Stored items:
<<<<
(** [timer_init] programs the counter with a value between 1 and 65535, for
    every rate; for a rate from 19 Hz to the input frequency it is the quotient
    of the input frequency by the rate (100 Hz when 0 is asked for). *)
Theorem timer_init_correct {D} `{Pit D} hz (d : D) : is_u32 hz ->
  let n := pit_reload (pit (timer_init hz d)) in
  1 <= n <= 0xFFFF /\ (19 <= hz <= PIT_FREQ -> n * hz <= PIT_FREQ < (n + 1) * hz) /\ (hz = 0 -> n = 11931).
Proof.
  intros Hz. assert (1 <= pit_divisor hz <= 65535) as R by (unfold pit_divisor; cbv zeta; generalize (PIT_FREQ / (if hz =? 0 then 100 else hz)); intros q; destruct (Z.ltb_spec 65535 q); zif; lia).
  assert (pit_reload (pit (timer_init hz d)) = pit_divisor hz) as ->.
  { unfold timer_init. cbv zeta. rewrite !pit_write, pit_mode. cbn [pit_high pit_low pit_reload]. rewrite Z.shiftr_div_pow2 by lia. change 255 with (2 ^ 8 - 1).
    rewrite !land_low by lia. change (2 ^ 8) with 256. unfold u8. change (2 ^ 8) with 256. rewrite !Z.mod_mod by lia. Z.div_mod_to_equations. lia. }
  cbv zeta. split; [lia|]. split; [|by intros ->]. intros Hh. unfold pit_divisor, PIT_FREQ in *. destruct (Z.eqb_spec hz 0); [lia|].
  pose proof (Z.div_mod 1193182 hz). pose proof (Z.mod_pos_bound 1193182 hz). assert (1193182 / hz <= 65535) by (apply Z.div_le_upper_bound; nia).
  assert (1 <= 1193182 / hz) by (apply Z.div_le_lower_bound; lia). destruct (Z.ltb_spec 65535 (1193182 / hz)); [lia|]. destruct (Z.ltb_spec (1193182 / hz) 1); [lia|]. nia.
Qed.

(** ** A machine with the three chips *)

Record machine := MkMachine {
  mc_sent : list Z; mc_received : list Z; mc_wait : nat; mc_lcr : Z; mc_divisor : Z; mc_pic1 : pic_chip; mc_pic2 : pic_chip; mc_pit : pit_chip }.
>>>>
### Exercise
The records above must be repeated exactly, in their entirety.

### Solution for this task
(** [timer_init] programs the counter with a value between 1 and 65535, for
    every rate; for a rate from 19 Hz to the input frequency it is the quotient
    of the input frequency by the rate (100 Hz when 0 is asked for). *)
Theorem timer_init_correct {D} `{Pit D} hz (d : D) : is_u32 hz ->
  let n := pit_reload (pit (timer_init hz d)) in
  1 <= n <= 0xFFFF /\ (19 <= hz <= PIT_FREQ -> n * hz <= PIT_FREQ < (n + 1) * hz) /\ (hz = 0 -> n = 11931).
Proof.
  intros Hz. assert (1 <= pit_divisor hz <= 65535) as R by (unfold pit_divisor; cbv zeta; generalize (PIT_FREQ / (if hz =? 0 then 100 else hz)); intros q; destruct (Z.ltb_spec 65535 q); zif; lia).
  assert (pit_reload (pit (timer_init hz d)) = pit_divisor hz) as ->.
  { unfold timer_init. cbv zeta. rewrite !pit_write, pit_mode. cbn [pit_high pit_low pit_reload]. rewrite Z.shiftr_div_pow2 by lia. change 255 with (2 ^ 8 - 1).
    rewrite !land_low by lia. change (2 ^ 8) with 256. unfold u8. change (2 ^ 8) with 256. rewrite !Z.mod_mod by lia. Z.div_mod_to_equations. lia. }
  cbv zeta. split; [lia|]. split; [|by intros ->]. intros Hh. unfold pit_divisor, PIT_FREQ in *. destruct (Z.eqb_spec hz 0); [lia|].
  pose proof (Z.div_mod 1193182 hz). pose proof (Z.mod_pos_bound 1193182 hz). assert (1193182 / hz <= 65535) by (apply Z.div_le_upper_bound; nia).
  assert (1 <= 1193182 / hz) by (apply Z.div_le_lower_bound; lia). destruct (Z.ltb_spec 65535 (1193182 / hz)); [lia|]. destruct (Z.ltb_spec (1193182 / hz) 1); [lia|]. nia.
Qed.

(** ** A machine with the three chips *)

Record machine := MkMachine {
  mc_sent : list Z; mc_received : list Z; mc_wait : nat; mc_lcr : Z; mc_divisor : Z; mc_pic1 : pic_chip; mc_pic2 : pic_chip; mc_pit : pit_chip }.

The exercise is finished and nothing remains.